Each record should be copied exactly, and none of them omitted.

- Records provided
[Start of Attachment]

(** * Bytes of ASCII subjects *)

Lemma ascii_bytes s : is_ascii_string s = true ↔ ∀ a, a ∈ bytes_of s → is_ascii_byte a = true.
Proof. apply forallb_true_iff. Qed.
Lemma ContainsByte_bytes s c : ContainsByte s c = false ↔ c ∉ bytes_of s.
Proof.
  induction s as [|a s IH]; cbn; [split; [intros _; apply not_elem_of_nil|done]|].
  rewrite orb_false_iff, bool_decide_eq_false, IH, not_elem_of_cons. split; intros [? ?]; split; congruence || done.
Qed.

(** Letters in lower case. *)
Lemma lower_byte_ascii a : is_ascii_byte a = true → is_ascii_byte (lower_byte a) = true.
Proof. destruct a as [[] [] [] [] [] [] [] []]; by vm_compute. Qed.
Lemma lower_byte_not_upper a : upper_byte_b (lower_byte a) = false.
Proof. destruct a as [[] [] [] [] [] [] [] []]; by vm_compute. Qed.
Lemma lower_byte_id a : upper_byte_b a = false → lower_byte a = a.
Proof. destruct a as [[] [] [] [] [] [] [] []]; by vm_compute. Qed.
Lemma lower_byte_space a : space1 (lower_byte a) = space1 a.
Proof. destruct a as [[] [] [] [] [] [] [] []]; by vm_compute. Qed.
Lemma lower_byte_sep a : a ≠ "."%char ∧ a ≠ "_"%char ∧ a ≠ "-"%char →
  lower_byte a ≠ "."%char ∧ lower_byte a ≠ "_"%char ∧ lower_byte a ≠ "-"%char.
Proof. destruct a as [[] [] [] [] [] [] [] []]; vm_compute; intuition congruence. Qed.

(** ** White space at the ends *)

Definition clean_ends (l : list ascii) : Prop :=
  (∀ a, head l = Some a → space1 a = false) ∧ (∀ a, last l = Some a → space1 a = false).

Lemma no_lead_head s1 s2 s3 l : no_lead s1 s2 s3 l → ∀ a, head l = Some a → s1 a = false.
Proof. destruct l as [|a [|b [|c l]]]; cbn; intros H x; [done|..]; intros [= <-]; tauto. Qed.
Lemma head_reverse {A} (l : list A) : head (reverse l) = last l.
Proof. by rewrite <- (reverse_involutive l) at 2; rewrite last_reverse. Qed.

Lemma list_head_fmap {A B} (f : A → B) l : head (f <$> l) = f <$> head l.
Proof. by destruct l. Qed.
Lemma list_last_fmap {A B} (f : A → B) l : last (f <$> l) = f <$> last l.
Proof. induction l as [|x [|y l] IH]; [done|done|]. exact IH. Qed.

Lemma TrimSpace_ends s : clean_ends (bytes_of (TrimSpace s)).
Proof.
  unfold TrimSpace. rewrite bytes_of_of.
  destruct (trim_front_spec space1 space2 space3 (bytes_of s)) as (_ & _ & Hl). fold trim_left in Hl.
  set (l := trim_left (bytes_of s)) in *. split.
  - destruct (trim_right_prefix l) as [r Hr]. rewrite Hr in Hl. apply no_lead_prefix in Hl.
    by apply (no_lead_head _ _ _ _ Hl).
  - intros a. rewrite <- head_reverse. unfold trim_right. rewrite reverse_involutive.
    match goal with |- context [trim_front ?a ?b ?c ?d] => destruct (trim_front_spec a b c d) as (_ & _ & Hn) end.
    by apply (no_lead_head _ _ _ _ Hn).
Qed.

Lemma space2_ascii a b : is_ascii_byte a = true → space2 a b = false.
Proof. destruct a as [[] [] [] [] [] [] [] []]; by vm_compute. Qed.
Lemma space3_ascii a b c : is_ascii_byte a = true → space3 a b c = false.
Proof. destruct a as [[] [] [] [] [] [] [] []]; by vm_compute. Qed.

[End of Attachment]

- Reply to the exercise
(** * Bytes of ASCII subjects *)

Lemma ascii_bytes s : is_ascii_string s = true ↔ ∀ a, a ∈ bytes_of s → is_ascii_byte a = true.
Proof. apply forallb_true_iff. Qed.
Lemma ContainsByte_bytes s c : ContainsByte s c = false ↔ c ∉ bytes_of s.
Proof.
  induction s as [|a s IH]; cbn; [split; [intros _; apply not_elem_of_nil|done]|].
  rewrite orb_false_iff, bool_decide_eq_false, IH, not_elem_of_cons. split; intros [? ?]; split; congruence || done.
Qed.

(** Letters in lower case. *)
Lemma lower_byte_ascii a : is_ascii_byte a = true → is_ascii_byte (lower_byte a) = true.
Proof. destruct a as [[] [] [] [] [] [] [] []]; by vm_compute. Qed.
Lemma lower_byte_not_upper a : upper_byte_b (lower_byte a) = false.
Proof. destruct a as [[] [] [] [] [] [] [] []]; by vm_compute. Qed.
Lemma lower_byte_id a : upper_byte_b a = false → lower_byte a = a.
Proof. destruct a as [[] [] [] [] [] [] [] []]; by vm_compute. Qed.
Lemma lower_byte_space a : space1 (lower_byte a) = space1 a.
Proof. destruct a as [[] [] [] [] [] [] [] []]; by vm_compute. Qed.
Lemma lower_byte_sep a : a ≠ "."%char ∧ a ≠ "_"%char ∧ a ≠ "-"%char →
  lower_byte a ≠ "."%char ∧ lower_byte a ≠ "_"%char ∧ lower_byte a ≠ "-"%char.
Proof. destruct a as [[] [] [] [] [] [] [] []]; vm_compute; intuition congruence. Qed.

(** ** White space at the ends *)

Definition clean_ends (l : list ascii) : Prop :=
  (∀ a, head l = Some a → space1 a = false) ∧ (∀ a, last l = Some a → space1 a = false).

Lemma no_lead_head s1 s2 s3 l : no_lead s1 s2 s3 l → ∀ a, head l = Some a → s1 a = false.
Proof. destruct l as [|a [|b [|c l]]]; cbn; intros H x; [done|..]; intros [= <-]; tauto. Qed.
Lemma head_reverse {A} (l : list A) : head (reverse l) = last l.
Proof. by rewrite <- (reverse_involutive l) at 2; rewrite last_reverse. Qed.

Lemma list_head_fmap {A B} (f : A → B) l : head (f <$> l) = f <$> head l.
Proof. by destruct l. Qed.
Lemma list_last_fmap {A B} (f : A → B) l : last (f <$> l) = f <$> last l.
Proof. induction l as [|x [|y l] IH]; [done|done|]. exact IH. Qed.

Lemma TrimSpace_ends s : clean_ends (bytes_of (TrimSpace s)).
Proof.
  unfold TrimSpace. rewrite bytes_of_of.
  destruct (trim_front_spec space1 space2 space3 (bytes_of s)) as (_ & _ & Hl). fold trim_left in Hl.
  set (l := trim_left (bytes_of s)) in *. split.
  - destruct (trim_right_prefix l) as [r Hr]. rewrite Hr in Hl. apply no_lead_prefix in Hl.
    by apply (no_lead_head _ _ _ _ Hl).
  - intros a. rewrite <- head_reverse. unfold trim_right. rewrite reverse_involutive.
    match goal with |- context [trim_front ?a ?b ?c ?d] => destruct (trim_front_spec a b c d) as (_ & _ & Hn) end.
    by apply (no_lead_head _ _ _ _ Hn).
Qed.

Lemma space2_ascii a b : is_ascii_byte a = true → space2 a b = false.
Proof. destruct a as [[] [] [] [] [] [] [] []]; by vm_compute. Qed.
Lemma space3_ascii a b c : is_ascii_byte a = true → space3 a b c = false.
Proof. destruct a as [[] [] [] [] [] [] [] []]; by vm_compute. Qed.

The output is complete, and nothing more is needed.